▸ GOAL OF THE EXERCISE:
Your answer is every line of the material below in which the string "Prop" occurs.

▸ EXTRACTED MATERIAL:
◆ ◆ ◆

(** [<unsigned>::from_str]: an optional [+], then one or more digits, with the
    overflow checks of [from_str_radix]. *)
Definition parse_uint (max : Z) (s : rstr) : option Z :=
  match s with
  | [] => None
  | c :: t =>
      if c =? 43 then (if is_empty t then None else parse_digits max 0 t)
      else parse_digits max 0 s
  end.

Definition u8_max : Z := 255.
Definition u16_max : Z := 65535.
Definition parse_u16 : rstr -> option Z := parse_uint u16_max.

(** [Display] of an unsigned integer. *)
Fixpoint show_fuel (fuel : nat) (n : Z) (acc : rstr) : rstr :=
  match fuel with
  | O => acc
  | S f =>
      let acc' := (48 + n mod 10) :: acc in
      if n <? 10 then acc' else show_fuel f (n / 10) acc'
  end.
Definition show_uint (n : Z) : rstr := show_fuel (S (Z.to_nat (Z.log2 n))) n [].

(** * Lemmas *)


(** ** Membership is preserved by the trimming operations *)

Lemma elem_of_rev (s : rstr) c : c ∈ rev s ↔ c ∈ s.
Proof. rewrite !list_elem_of_In. symmetry. apply in_rev. Qed.

Lemma drop_while_suffix p s : drop_while p s `suffix_of` s.
Proof.
  induction s as [|c t IH]; simpl; [done|].
  destruct (p c); [|done]. by apply suffix_cons_r.
Qed.

Lemma drop_while_elem p s c : c ∈ drop_while p s → c ∈ s.
Proof. destruct (drop_while_suffix p s) as [k Hk]. rewrite Hk at 2. set_solver. Qed.

Lemma drop_while_end_elem p s c : c ∈ drop_while_end p s → c ∈ s.
Proof.
  unfold drop_while_end. rewrite elem_of_rev.
  intros H%drop_while_elem. by apply elem_of_rev.
Qed.

Lemma trim_elem s c : c ∈ trim s → c ∈ s.
Proof. intros H%drop_while_end_elem. by apply drop_while_elem in H. Qed.

Lemma trim_end_matches_elem d s c : c ∈ trim_end_matches d s → c ∈ s.
Proof. apply drop_while_end_elem. Qed.

(** ** Trimming is idempotent *)

Lemma drop_while_head p s c t : drop_while p s = c :: t → p c = false.
Proof.
  induction s as [|d s IH]; simpl; [done|].
  destruct (p d) eqn:E; [done|]. by intros [= <- <-].
Qed.

Lemma drop_while_id p s : (∀ c t, s = c :: t → p c = false) → drop_while p s = s.
Proof. destruct s as [|c t]; simpl; [done|]. intros H. by rewrite (H c t). Qed.

Lemma drop_while_idemp p s : drop_while p (drop_while p s) = drop_while p s.
Proof. apply drop_while_id. intros c t. apply drop_while_head. Qed.

Lemma drop_while_end_idemp p s :
  drop_while_end p (drop_while_end p s) = drop_while_end p s.
Proof. unfold drop_while_end. by rewrite rev_involutive, drop_while_idemp. Qed.

Lemma drop_while_end_id p s :
  (∀ c t, s = t ++ [c] → p c = false) → drop_while_end p s = s.
Proof.
  intros H. unfold drop_while_end.
  rewrite drop_while_id; [apply rev_involutive|].
  intros c t E. apply (H c (rev t)).
  by rewrite <- (rev_involutive s), E.
Qed.
(* ===== verification/Context.v ===== *)
(** * Context: the packet fields the rules look at ([rules/context.rs])

    Packet slicing ([etherparse::SlicedPacket::from_ip]) is third-party: it is
    the parameter of the class [PacketSlicer], which returns the library's
    own view of the packet. *)

From S2P Require Import Prelude RStr Net Rule.

(** [etherparse]'s slices, as far as the sources inspect them. *)
Inductive NetSlice :=
| NetIpv4 (source destination : Ipv4Addr)
| NetOther.
Inductive TransportSlice :=
| TsTcp (source_port destination_port : Z)
| TsUdp (source_port destination_port : Z) (payload : bytes)
| TsIcmpv4
| TsIcmpv6.
Record SlicedPacket := mkSliced {
  sliced_net : option NetSlice;
  sliced_transport : option TransportSlice
}.

(** Addresses are four bytes of the packet, ports two, the payload a slice. *)
Definition slice_wf (p : SlicedPacket) : Prop :=
  match sliced_net p with Some (NetIpv4 s d) => ipv4_wf s ∧ ipv4_wf d | _ => True end
  ∧ match sliced_transport p with
    | Some (TsTcp s d) => 0 ≤ s < 2 ^ 16 ∧ 0 ≤ d < 2 ^ 16
    | Some (TsUdp s d payload) => 0 ≤ s < 2 ^ 16 ∧ 0 ≤ d < 2 ^ 16 ∧ Forall octet payload
    | _ => True
    end.

Class PacketSlicer := {
  slice_from_ip : bytes -> option SlicedPacket;
  slice_from_ip_wf data p : Forall octet data → slice_from_ip data = Some p → slice_wf p
}.

Record PacketContext := mkContext {
  ctx_src_ip : Ipv4Addr;
  ctx_dst_ip : Ipv4Addr;
  ctx_src_port : option Z;
  ctx_dst_port : option Z;
  ctx_protocol : Protocol;
  ctx_domains : list rstr
}.

Definition PacketContext_new (src dst : Ipv4Addr) (sp dp : option Z) (p : Protocol)
    : PacketContext := mkContext src dst sp dp p [].

Definition with_domains (c : PacketContext) (domains : list rstr) : PacketContext :=
  mkContext (ctx_src_ip c) (ctx_dst_ip c) (ctx_src_port c) (ctx_dst_port c)
    (ctx_protocol c) domains.

Definition from_ip_packet `{PacketSlicer} (data : bytes) : option PacketContext :=
  sliced ← slice_from_ip data;
  match sliced_net sliced with
  | Some (NetIpv4 src dst) =>
      match sliced_transport sliced with
      | None => Some (PacketContext_new src dst None None (Other 0))
      | Some (TsTcp sp dp) => Some (PacketContext_new src dst (Some sp) (Some dp) Tcp)
      | Some (TsUdp sp dp _) => Some (PacketContext_new src dst (Some sp) (Some dp) Udp)
      | Some TsIcmpv4 => Some (PacketContext_new src dst None None Icmp)
      | Some TsIcmpv6 => None
      end
  | _ => None
  end.

Definition port_to_string (p : option Z) : rstr :=
  match p with Some n => show_uint n | None => lit "-" end.

Definition PacketContext_to_string (c : PacketContext) : rstr :=
  ipv4_to_string (ctx_src_ip c) ++ lit ":" ++ port_to_string (ctx_src_port c) ++ lit " -> "
  ++ ipv4_to_string (ctx_dst_ip c) ++ lit ":" ++ port_to_string (ctx_dst_port c) ++ lit " ("
  ++ Protocol_to_string (ctx_protocol c) ++ lit ")".

(** * Lemmas *)

Section context_lemmas.
Context `{PacketSlicer}.

(** Ports are present exactly for TCP and UDP, and no domain is known yet. *)
Lemma from_ip_packet_shape data c :
  from_ip_packet data = Some c →
  ctx_domains c = [] ∧
  (is_Some (ctx_src_port c) ↔ ctx_protocol c = Tcp ∨ ctx_protocol c = Udp) ∧
  (is_Some (ctx_dst_port c) ↔ is_Some (ctx_src_port c)) ∧
  (∀ n, ctx_protocol c = Other n → n = 0).
Proof.
  unfold from_ip_packet. intros (sl & Hs & Hc)%bind_Some.
  destruct (sliced_net sl) as [[src dst|]|]; [|done..].
  destruct (sliced_transport sl) as [[]|]; simplify_eq/=;
    split_and!; try done; (split; naive_solver) || naive_solver.
Qed.

Definition context_wf (p : PacketContext) : Prop :=
  ipv4_wf (ctx_src_ip p) ∧ ipv4_wf (ctx_dst_ip p).

Lemma from_ip_packet_wf data c :
  Forall octet data → from_ip_packet data = Some c → context_wf c.
Proof.
  intros Ho. unfold from_ip_packet. intros (sl & Hs & Hc)%bind_Some.
  apply slice_from_ip_wf in Hs as [Hn _]; [|done].
  destruct (sliced_net sl) as [[src dst|]|]; [|done..].
  by destruct (sliced_transport sl) as [[]|]; simplify_eq/=.
Qed.
End context_lemmas.

(** ** A concrete slicer: IPv4 without options *)
Module PlainSlicer.

Definition be16 (a b : Z) : Z := a * 256 + b.

Definition plain_transport (proto : Z) (body : bytes) : option TransportSlice :=
  match body with
  | p0 :: p1 :: p2 :: p3 :: rest =>
      if (proto =? 6) && (16 <=? Z.of_nat (length rest)) then Some (TsTcp (be16 p0 p1) (be16 p2 p3))
      else if (proto =? 17) && (4 <=? Z.of_nat (length rest))
      then Some (TsUdp (be16 p0 p1) (be16 p2 p3) (drop 4 rest))
      else if proto =? 1 then Some TsIcmpv4
      else None
  | _ => None
  end.

Definition plain_slice (data : bytes) : option SlicedPacket :=
  match data with
  | 69 :: _ :: _ :: _ :: _ :: _ :: _ :: _ :: _ :: proto :: _ :: _
    :: s0 :: s1 :: s2 :: s3 :: d0 :: d1 :: d2 :: d3 :: body =>
      Some (mkSliced (Some (NetIpv4 (Ipv4Addr_new s0 s1 s2 s3) (Ipv4Addr_new d0 d1 d2 d3)))
        (plain_transport proto body))
  | _ => None
  end.

Lemma plain_transport_wf proto body net :
  match net with Some (NetIpv4 s d) => ipv4_wf s ∧ ipv4_wf d | _ => True end →
  Forall octet body → slice_wf (mkSliced net (plain_transport proto body)).
Proof.
  intros Hn Ho. split; [done|]. destruct body as [|p0 [|p1 [|p2 [|p3 rest]]]]; simpl; try done.
  do 4 (apply Forall_cons in Ho as [? Ho]). unfold be16, octet in *.
  destruct (_ && _); simpl; [lia|]. destruct (_ && _); simpl.
  - split; [lia|]. split; [lia|]. by apply Forall_drop.
  - by destruct (proto =? 1).
Qed.

Lemma plain_slice_wf data p : Forall octet data → plain_slice data = Some p → slice_wf p.
Proof.
  intros Ho. unfold plain_slice.
  destruct data as [|v data]; [done|].
  do 19 (destruct data as [|? data]; [repeat case_match; done|]).
  intros Hp. assert (Forall octet data) as Hd by (by do 20 (apply Forall_cons in Ho as [_ Ho])).
  do 12 (apply Forall_cons in Ho as [_ Ho]). do 8 (apply Forall_cons in Ho as [? Ho]).
  repeat case_match; simplify_eq. by apply plain_transport_wf.
Qed.

#[export] Instance plain_slicer : PacketSlicer := {
  slice_from_ip := plain_slice;
  slice_from_ip_wf := plain_slice_wf
}.
End PlainSlicer.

◆ ◆ ◆

▸ YOUR RESPONSE:
Definition slice_wf (p : SlicedPacket) : Prop :=
Definition context_wf (p : PacketContext) : Prop :=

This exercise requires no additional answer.